Small molecule “bronchodilators” reverse contraction of the airway smooth muscle either by acting as agonists for sympathetic neurotransmitter (e.g. catecholamines such as nor-epinephrine and epinephrine) receptors, or by acting as antagonists for the parasympathetic neurotransmitter acetylcholine. For example, beta-adrenoceptor agonists (e.g. salbutamol) act as bronchodilators by activating beta 2 adrenoceptors in airway smooth muscle, which, when activated, cause relaxation of airway smooth muscle. Antimuscarinic bronchodilators (also known as anticholinergics) act by blocking muscarinic receptors in the airway smooth muscle that would otherwise cause bronchoconstriction when activated acetylcholine-mediated parasympathetic signalling.

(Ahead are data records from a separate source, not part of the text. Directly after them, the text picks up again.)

(* ===== verification/WakeupRing.v ===== *)
(** * The wakeup ring of GarnetNetwork

    src/mem/ruby/network/garnet/GarnetNetwork.{hh,cc}: the 128-slot ring of
    64-bit router masks [m_wakeup_mask] with its companion bitmap
    [m_active_lo]/[m_active_hi], [registerWakeup], [computeNextWakeupTick] and
    the slot exchange at the head of [globalWakeup]. *)

From S2P Require Import Prelude IntMath.

(** ** State *)

Record Ring := {
  m_wakeup_mask : list Z;  (* 128 words *)
  m_active_lo : Z;         (* slots 0..63 *)
  m_active_hi : Z          (* slots 64..127 *)
}.

Definition empty_ring : Ring :=
  {| m_wakeup_mask := replicate 128 0; m_active_lo := 0; m_active_hi := 0 |}.

Definition slot (r : Ring) (i : Z) : Z := m_wakeup_mask r !!! Z.to_nat i.

(** ** Operations *)

(** [(tick / clockPeriod()) % 128] *)
Definition slot_index (period tick : Z) : Z := (tick / period) mod 128.

(** [slot.fetch_or(bit)], and the plain load/store form of the sequential
    branch, which leaves the same word. *)
Definition or_slot (idx bit : Z) (r : Ring) : Ring :=
  {| m_wakeup_mask := <[Z.to_nat idx := Z.lor (slot r idx) bit]> (m_wakeup_mask r);
     m_active_lo := m_active_lo r; m_active_hi := m_active_hi r |}.

(** [active.fetch_or(active_bit)] on the half that holds [idx]. *)
Definition or_active (idx : Z) (r : Ring) : Ring :=
  let active_bit := u64 (Z.shiftl 1 (Z.land idx 63)) in
  if idx <? 64
  then {| m_wakeup_mask := m_wakeup_mask r; m_active_lo := Z.lor (m_active_lo r) active_bit;
          m_active_hi := m_active_hi r |}
  else {| m_wakeup_mask := m_wakeup_mask r; m_active_lo := m_active_lo r;
          m_active_hi := Z.lor (m_active_hi r) active_bit |}.

Definition registerWakeup (period router_id tick : Z) (r : Ring) : Ring :=
  let idx := slot_index period tick in
  let bit := u64 (Z.shiftl 1 router_id) in
  or_active idx (or_slot idx bit r).

(** The lambda of [computeNextWakeupTick]: the lowest set bit above
    [after_idx], or -1. *)
Definition first_bit_after (lo hi after_idx : Z) : Z :=
  if after_idx <? 63 then
    let sh := after_idx + 1 in
    let lo_masked := u64 (Z.shiftl (Z.shiftr lo sh) sh) in
    if negb (lo_masked =? 0) then ctzll lo_masked
    else if negb (hi =? 0) then 64 + ctzll hi else -1
  else if after_idx =? 63 then
    if negb (hi =? 0) then 64 + ctzll hi else -1
  else if after_idx <? 127 then
    let sh := (after_idx - 64) + 1 in
    let hi_masked := u64 (Z.shiftl (Z.shiftr hi sh) sh) in
    if negb (hi_masked =? 0) then 64 + ctzll hi_masked else -1
  else -1.

Definition computeNextWakeupTick (current_idx current_tick clock_period : Z) (r : Ring) : Z :=
  let lo := m_active_lo r in
  let hi := m_active_hi r in
  let idx := first_bit_after lo hi current_idx in
  if 0 <=? idx then u64 (current_tick + u64 ((idx - current_idx) * clock_period))
  else if negb (lo =? 0) then
    u64 (current_tick + u64 ((128 - (current_idx - ctzll lo)) * clock_period))
  else if negb (hi =? 0) then
    u64 (current_tick + u64 ((128 - (current_idx - (64 + ctzll hi))) * clock_period))
  else u64 (current_tick + clock_period).

(** [mask.exchange(0)] and, if the slot was not empty, clearing the active
    bit; returns the old mask. *)
Definition take_slot (current_idx : Z) (r : Ring) : Z * Ring :=
  let mask := slot r current_idx in
  let cleared := <[Z.to_nat current_idx := 0]> (m_wakeup_mask r) in
  if mask =? 0 then
    (mask, {| m_wakeup_mask := cleared; m_active_lo := m_active_lo r; m_active_hi := m_active_hi r |})
  else if current_idx <? 64 then
    (mask, {| m_wakeup_mask := cleared;
              m_active_lo := Z.land (m_active_lo r) (Z.lnot (Z.shiftl 1 current_idx));
              m_active_hi := m_active_hi r |})
  else
    (mask, {| m_wakeup_mask := cleared; m_active_lo := m_active_lo r;
              m_active_hi := Z.land (m_active_hi r) (Z.lnot (Z.shiftl 1 (current_idx - 64))) |}).

(** ** Abstract view *)

(** The bitmap's bit for slot [i]. *)
Definition slot_active (r : Ring) (i : Z) : bool :=
  if i <? 64 then Z.testbit (m_active_lo r) i else Z.testbit (m_active_hi r) (i - 64).

(** The header's invariant: bit [i] is 1 iff [m_wakeup_mask[i]] is not 0. *)
Record ring_inv (r : Ring) : Prop := {
  ri_length : length (m_wakeup_mask r) = 128%nat;
  ri_masks : ∀ i, 0 ≤ i < 128 → is_u64 (slot r i);
  ri_lo : is_u64 (m_active_lo r);
  ri_hi : is_u64 (m_active_hi r);
  ri_active : ∀ i, 0 ≤ i < 128 → slot_active r i = true ↔ slot r i ≠ 0
}.

(** Reference search: walk the ring one slot at a time. *)
Fixpoint scan_next (active : Z → bool) (cur d : Z) (n : nat) : option Z :=
  match n with
  | O => None
  | S n' => if active ((cur + d) mod 128) then Some d else scan_next active cur (d + 1) n'
  end.

Definition next_dist (active : Z → bool) (cur : Z) : option Z := scan_next active cur 1 128.

(** A router is registered for the slot of [tick]. *)
Definition registered (period router_id tick : Z) (r : Ring) : bool :=
  Z.testbit (slot r (slot_index period tick)) router_id.

(** ** Lemmas *)

Lemma slot_index_range period tick : 0 ≤ slot_index period tick < 128.
Proof. apply Z.mod_pos_bound. lia. Qed.
#[export] Hint Resolve slot_index_range : garnet.

Lemma slot_insert_eq r i x :
  length (m_wakeup_mask r) = 128%nat → 0 ≤ i < 128 →
  (<[Z.to_nat i := x]> (m_wakeup_mask r)) !!! Z.to_nat i = x.
Proof. intros. apply list_lookup_total_insert_eq. lia. Qed.

Lemma slot_insert_ne r i j x :
  0 ≤ i → 0 ≤ j → i ≠ j →
  (<[Z.to_nat i := x]> (m_wakeup_mask r)) !!! Z.to_nat j = slot r j.
Proof. intros. apply list_lookup_total_insert_ne. lia. Qed.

Modifying the balance between bronchodilatory and brochoconstrictive signalling has formed the basis for a number of treatments of diseases characterised by bronchoconstriction, such as asthma and COPD. In the early 20th century, denervation—severing the nerves that innervate the lung—was investigated as a therapeutic approach to these diseases. However, such methods were crude and, as the vagus nerve controls numerous organs and body functions besides the lungs and respiration, resulted in significant side-effects. Modern attempts to influence the balance on neural signalling through destructive processes such as partial or whole ablation of the nerves may have similar drawbacks. A further approach has been to stimulate the afferent branches of the vagus nerve to signal the adrenal medulla, thereby causing a release of catecholamines which leads to bronchodilation (Hoffmann et al. Neuromodulation 2012; 15: 527-536, which is incorporated herein by reference in its entirety). However, a systemic increase in circulating catecholamines likely has associated side-effects, such as raised heart rate and raised blood pressure.
Additional methods of alleviating bronchoconstriction would be desirable.